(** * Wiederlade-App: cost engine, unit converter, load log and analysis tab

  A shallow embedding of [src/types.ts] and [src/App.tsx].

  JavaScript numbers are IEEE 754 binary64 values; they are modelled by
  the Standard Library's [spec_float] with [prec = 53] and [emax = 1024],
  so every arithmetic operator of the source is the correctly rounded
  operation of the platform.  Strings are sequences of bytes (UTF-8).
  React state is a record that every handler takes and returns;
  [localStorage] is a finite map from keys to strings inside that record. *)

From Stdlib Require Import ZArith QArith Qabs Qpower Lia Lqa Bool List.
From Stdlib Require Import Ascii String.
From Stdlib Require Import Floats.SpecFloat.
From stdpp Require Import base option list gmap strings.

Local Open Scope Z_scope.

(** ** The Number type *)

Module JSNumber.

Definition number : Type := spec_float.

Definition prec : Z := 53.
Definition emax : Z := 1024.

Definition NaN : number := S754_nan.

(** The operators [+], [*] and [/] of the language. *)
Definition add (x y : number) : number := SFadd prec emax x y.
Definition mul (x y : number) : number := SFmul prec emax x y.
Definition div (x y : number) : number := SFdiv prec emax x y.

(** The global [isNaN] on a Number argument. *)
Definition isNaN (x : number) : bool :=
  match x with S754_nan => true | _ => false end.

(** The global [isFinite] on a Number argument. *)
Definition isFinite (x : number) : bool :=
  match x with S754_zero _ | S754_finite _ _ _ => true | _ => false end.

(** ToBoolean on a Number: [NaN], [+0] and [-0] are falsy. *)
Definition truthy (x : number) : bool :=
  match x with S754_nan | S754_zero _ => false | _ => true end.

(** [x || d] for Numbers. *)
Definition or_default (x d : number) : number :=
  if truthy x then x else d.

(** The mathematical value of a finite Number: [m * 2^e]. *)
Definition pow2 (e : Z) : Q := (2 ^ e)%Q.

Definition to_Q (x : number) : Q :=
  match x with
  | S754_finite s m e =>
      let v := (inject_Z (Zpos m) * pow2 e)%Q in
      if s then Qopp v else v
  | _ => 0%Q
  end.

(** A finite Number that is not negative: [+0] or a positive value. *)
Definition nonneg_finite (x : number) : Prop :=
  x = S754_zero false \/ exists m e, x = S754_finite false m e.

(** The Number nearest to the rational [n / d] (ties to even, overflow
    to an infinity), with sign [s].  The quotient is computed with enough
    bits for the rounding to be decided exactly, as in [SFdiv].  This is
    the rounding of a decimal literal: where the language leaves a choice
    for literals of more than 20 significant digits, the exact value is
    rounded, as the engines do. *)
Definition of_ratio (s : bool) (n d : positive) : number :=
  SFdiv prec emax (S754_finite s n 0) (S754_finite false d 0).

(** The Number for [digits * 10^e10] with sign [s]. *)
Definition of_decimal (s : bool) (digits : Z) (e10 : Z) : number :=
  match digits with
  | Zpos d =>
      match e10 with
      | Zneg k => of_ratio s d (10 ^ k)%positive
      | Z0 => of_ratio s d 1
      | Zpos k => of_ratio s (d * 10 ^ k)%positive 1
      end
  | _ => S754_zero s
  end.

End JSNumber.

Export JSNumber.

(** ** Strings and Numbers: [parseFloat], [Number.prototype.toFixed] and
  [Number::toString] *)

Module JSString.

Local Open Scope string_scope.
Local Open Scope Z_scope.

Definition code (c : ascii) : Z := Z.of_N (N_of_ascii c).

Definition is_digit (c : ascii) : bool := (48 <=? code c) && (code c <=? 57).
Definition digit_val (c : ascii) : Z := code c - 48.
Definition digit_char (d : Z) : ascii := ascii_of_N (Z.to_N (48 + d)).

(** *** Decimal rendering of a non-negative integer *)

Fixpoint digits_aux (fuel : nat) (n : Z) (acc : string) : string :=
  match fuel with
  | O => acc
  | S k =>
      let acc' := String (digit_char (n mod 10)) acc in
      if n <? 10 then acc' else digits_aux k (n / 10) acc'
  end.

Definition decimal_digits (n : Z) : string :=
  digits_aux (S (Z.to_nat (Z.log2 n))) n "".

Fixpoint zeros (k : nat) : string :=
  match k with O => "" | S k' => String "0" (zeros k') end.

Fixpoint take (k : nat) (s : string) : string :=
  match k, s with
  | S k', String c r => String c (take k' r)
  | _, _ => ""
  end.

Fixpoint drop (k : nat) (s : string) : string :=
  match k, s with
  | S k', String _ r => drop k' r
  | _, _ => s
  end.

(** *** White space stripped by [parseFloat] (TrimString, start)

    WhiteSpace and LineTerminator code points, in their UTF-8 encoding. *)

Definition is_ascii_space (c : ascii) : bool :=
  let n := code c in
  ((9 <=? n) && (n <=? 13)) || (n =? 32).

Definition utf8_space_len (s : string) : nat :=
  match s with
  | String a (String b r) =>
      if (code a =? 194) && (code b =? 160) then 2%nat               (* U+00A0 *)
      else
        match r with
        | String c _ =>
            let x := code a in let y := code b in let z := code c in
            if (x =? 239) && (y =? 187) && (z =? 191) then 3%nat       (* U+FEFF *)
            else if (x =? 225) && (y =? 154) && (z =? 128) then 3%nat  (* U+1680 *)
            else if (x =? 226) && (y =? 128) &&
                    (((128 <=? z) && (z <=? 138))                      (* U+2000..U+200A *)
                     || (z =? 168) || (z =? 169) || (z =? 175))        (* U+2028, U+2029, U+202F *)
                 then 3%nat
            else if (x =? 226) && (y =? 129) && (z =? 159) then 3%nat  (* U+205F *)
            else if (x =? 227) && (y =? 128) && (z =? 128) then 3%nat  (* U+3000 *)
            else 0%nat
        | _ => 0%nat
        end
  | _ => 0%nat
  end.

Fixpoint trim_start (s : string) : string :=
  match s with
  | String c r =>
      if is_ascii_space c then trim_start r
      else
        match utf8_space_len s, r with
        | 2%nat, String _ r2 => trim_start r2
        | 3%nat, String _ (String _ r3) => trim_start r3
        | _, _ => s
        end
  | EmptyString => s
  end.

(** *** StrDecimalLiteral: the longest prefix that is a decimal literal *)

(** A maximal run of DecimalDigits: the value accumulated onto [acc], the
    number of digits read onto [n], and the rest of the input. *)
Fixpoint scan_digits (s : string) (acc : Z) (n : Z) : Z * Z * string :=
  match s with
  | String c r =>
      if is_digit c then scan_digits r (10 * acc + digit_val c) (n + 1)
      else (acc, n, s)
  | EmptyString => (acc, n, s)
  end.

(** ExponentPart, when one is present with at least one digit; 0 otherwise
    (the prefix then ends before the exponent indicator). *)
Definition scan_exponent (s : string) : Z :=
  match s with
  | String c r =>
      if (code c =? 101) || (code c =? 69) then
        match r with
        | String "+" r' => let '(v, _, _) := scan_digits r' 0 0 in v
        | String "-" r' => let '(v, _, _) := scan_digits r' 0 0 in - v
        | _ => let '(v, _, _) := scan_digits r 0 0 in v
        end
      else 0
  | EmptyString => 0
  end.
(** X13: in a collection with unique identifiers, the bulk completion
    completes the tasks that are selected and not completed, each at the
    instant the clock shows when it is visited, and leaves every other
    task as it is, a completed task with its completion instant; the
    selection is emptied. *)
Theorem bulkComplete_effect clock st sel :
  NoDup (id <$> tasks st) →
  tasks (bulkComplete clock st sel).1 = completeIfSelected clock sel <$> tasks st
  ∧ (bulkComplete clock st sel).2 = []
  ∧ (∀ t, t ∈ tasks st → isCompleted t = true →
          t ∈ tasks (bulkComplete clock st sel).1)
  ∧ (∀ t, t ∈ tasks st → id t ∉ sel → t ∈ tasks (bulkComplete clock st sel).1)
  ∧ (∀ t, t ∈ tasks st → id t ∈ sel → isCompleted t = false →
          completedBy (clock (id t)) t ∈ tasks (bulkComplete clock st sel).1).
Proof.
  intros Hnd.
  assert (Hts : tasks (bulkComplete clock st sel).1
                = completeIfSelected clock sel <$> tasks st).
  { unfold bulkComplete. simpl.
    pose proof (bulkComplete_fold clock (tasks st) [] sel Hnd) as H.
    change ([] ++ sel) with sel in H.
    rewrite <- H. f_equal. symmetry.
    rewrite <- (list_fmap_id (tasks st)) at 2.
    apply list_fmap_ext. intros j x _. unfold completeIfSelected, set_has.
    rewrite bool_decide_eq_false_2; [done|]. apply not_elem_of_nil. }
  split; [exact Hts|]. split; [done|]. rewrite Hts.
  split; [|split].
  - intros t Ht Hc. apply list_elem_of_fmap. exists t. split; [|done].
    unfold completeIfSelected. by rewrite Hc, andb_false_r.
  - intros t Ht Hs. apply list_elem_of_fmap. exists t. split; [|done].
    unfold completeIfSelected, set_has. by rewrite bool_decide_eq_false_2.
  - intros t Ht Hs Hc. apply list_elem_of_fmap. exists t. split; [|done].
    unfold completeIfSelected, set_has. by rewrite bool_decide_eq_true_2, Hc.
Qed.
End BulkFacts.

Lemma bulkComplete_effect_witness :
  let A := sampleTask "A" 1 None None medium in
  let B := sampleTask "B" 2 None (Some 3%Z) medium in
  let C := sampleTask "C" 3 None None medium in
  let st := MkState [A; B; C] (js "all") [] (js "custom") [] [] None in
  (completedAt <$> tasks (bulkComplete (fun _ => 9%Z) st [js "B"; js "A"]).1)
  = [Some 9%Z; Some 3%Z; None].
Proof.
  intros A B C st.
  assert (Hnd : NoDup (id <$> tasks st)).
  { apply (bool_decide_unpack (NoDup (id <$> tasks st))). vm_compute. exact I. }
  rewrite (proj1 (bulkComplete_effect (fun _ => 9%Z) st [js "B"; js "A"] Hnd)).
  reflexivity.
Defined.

- _About this exercise_: Your answer must be the lines from the first line of the records through the line containing "Definition add (x", copied exactly.

- _Result of this task_:
(** * Wiederlade-App: cost engine, unit converter, load log and analysis tab

  A shallow embedding of [src/types.ts] and [src/App.tsx].

  JavaScript numbers are IEEE 754 binary64 values; they are modelled by
  the Standard Library's [spec_float] with [prec = 53] and [emax = 1024],
  so every arithmetic operator of the source is the correctly rounded
  operation of the platform.  Strings are sequences of bytes (UTF-8).
  React state is a record that every handler takes and returns;
  [localStorage] is a finite map from keys to strings inside that record. *)

From Stdlib Require Import ZArith QArith Qabs Qpower Lia Lqa Bool List.
From Stdlib Require Import Ascii String.
From Stdlib Require Import Floats.SpecFloat.
From stdpp Require Import base option list gmap strings.

Local Open Scope Z_scope.

(** ** The Number type *)

Module JSNumber.

Definition number : Type := spec_float.

Definition prec : Z := 53.
Definition emax : Z := 1024.

Definition NaN : number := S754_nan.

(** The operators [+], [*] and [/] of the language. *)
Definition add (x y : number) : number := SFadd prec emax x y.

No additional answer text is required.